From the entries below, gather each line containing the word "rewrite".

[Collected data entries]

******

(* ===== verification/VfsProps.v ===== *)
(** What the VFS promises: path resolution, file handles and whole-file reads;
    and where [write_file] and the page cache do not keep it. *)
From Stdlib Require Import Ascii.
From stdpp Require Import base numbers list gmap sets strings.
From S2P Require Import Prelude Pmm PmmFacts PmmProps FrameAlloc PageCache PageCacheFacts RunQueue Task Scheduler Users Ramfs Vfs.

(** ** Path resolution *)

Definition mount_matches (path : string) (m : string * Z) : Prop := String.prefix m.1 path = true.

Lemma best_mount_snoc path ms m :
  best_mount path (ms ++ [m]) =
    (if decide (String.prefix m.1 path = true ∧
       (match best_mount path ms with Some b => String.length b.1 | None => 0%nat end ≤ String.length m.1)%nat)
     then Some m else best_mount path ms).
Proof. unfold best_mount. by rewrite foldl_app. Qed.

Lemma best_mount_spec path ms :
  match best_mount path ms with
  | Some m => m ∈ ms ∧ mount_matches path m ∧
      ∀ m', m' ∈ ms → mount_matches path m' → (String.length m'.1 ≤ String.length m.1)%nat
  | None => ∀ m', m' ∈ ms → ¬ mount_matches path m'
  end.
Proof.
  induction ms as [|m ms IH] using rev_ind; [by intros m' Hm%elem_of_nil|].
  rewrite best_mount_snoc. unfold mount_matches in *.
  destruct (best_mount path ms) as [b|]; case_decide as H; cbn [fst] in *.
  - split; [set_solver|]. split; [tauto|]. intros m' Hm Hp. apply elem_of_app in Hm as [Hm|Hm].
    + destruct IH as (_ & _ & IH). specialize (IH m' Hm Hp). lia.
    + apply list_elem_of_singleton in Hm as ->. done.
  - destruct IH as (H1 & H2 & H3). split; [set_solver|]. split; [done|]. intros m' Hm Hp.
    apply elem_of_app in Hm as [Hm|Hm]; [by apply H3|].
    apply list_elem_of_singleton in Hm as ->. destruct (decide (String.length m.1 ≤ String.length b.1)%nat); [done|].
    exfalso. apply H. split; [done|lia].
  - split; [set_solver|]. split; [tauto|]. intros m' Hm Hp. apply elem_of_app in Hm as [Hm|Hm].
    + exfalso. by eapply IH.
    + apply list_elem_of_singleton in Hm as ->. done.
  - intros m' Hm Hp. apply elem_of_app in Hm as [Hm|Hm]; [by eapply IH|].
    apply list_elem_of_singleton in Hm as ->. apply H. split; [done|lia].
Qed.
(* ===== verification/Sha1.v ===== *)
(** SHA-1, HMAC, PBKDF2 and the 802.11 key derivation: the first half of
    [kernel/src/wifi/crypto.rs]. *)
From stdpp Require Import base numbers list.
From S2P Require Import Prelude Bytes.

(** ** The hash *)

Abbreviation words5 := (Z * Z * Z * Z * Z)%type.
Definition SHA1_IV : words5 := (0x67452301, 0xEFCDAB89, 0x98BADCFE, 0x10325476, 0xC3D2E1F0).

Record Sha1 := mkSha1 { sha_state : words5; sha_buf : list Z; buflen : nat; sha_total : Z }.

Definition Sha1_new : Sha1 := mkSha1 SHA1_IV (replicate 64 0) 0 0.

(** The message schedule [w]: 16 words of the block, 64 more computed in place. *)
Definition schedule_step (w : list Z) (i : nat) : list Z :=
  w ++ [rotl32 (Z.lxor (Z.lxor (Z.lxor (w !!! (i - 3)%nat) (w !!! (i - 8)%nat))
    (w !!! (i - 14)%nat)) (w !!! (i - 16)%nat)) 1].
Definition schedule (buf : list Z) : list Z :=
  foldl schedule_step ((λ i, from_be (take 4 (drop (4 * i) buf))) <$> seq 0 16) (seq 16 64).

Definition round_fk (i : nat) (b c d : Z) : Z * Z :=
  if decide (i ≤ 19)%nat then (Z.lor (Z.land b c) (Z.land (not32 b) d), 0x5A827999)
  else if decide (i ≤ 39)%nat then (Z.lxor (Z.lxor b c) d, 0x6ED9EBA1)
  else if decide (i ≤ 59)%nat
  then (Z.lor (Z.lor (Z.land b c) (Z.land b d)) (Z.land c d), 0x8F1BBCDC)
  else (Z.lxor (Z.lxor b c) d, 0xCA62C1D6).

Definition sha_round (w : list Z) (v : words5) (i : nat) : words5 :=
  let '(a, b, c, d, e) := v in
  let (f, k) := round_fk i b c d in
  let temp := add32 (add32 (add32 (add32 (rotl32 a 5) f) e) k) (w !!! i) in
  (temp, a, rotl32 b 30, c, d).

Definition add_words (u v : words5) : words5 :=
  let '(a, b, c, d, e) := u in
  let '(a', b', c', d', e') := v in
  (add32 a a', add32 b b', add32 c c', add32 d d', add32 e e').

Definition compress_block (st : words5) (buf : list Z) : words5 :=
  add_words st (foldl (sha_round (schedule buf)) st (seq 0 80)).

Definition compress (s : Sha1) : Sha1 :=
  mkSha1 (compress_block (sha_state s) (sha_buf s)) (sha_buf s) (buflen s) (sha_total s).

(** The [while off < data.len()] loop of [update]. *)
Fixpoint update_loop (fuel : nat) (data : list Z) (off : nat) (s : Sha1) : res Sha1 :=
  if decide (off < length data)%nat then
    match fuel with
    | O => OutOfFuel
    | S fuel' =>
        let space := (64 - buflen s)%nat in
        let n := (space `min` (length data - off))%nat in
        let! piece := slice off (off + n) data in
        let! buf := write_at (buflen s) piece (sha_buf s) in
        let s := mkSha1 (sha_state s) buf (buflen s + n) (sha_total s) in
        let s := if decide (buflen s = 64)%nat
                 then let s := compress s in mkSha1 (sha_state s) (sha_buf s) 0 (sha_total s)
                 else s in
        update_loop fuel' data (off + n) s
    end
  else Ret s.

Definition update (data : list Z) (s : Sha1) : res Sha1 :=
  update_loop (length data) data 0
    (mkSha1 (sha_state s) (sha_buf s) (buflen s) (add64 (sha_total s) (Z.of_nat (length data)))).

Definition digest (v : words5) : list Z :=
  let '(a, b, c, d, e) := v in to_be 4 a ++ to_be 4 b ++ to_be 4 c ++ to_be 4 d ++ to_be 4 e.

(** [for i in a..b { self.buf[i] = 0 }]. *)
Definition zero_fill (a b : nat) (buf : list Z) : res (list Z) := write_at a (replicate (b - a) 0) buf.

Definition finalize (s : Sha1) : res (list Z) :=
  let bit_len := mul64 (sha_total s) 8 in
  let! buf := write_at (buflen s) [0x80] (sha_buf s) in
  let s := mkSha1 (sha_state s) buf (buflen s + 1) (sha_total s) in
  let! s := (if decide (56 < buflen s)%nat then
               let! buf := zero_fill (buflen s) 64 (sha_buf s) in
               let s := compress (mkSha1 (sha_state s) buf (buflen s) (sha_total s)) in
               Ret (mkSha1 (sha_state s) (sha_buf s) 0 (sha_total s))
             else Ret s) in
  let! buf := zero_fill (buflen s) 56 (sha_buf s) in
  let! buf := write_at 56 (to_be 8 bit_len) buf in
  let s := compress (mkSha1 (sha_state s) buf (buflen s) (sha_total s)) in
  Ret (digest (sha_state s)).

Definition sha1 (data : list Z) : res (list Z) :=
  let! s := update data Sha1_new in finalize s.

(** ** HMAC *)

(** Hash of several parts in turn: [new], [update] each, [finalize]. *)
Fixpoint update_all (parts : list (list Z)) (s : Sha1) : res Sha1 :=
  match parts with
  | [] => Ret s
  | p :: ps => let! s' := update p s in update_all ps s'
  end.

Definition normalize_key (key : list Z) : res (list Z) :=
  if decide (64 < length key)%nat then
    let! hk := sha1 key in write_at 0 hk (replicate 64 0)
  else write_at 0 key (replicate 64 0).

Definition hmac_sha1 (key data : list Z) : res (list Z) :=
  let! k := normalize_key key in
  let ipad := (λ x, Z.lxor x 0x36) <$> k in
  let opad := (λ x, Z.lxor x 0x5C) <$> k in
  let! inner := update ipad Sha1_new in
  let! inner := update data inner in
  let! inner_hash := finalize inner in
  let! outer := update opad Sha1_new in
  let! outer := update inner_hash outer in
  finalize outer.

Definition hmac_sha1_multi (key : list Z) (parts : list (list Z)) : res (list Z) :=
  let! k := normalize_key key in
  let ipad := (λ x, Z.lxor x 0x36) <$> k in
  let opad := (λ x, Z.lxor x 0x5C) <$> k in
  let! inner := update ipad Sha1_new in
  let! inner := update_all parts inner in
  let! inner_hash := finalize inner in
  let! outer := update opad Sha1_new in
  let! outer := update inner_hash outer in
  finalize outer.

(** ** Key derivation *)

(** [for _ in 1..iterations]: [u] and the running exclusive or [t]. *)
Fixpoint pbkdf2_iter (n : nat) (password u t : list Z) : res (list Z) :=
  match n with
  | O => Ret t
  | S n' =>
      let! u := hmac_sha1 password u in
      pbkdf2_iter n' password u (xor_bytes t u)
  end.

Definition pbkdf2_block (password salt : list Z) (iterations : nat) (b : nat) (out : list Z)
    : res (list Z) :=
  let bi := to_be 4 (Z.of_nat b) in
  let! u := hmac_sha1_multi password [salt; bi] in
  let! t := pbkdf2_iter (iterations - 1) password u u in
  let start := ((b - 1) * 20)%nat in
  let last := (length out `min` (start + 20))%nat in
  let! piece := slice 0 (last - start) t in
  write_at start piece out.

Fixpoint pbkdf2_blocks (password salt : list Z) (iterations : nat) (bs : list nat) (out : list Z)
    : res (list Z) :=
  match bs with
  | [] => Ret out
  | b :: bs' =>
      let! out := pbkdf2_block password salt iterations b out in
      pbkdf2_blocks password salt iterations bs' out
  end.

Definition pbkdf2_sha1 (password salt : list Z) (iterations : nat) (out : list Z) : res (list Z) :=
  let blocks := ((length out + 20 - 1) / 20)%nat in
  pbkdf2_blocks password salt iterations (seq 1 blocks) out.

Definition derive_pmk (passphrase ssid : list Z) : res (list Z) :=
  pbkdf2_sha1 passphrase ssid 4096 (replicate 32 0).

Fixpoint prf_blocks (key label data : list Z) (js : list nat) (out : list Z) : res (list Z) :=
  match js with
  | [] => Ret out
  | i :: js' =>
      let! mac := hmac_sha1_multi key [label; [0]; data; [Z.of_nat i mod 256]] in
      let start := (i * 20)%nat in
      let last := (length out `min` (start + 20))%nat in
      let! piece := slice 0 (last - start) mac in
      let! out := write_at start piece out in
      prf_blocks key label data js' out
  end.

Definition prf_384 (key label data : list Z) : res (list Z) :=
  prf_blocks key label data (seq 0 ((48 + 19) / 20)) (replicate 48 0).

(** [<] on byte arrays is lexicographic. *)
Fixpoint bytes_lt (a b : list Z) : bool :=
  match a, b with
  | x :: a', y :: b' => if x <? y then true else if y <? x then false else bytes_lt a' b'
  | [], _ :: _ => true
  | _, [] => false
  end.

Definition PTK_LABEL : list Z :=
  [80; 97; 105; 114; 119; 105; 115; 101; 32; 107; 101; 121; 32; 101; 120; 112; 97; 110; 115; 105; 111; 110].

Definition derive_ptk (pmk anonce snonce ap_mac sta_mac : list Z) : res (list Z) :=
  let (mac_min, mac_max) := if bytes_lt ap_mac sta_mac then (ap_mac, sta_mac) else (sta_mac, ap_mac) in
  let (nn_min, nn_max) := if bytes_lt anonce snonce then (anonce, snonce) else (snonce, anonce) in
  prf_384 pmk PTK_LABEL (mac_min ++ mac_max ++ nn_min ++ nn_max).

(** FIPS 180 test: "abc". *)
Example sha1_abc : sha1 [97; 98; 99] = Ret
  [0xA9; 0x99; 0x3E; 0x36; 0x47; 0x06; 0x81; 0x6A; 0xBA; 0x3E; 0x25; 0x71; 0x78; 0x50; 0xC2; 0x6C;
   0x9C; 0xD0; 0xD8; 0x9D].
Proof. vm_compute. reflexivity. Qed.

******

**Answer section**
Proof. unfold best_mount. by rewrite foldl_app. Qed.
  rewrite best_mount_snoc. unfold mount_matches in *.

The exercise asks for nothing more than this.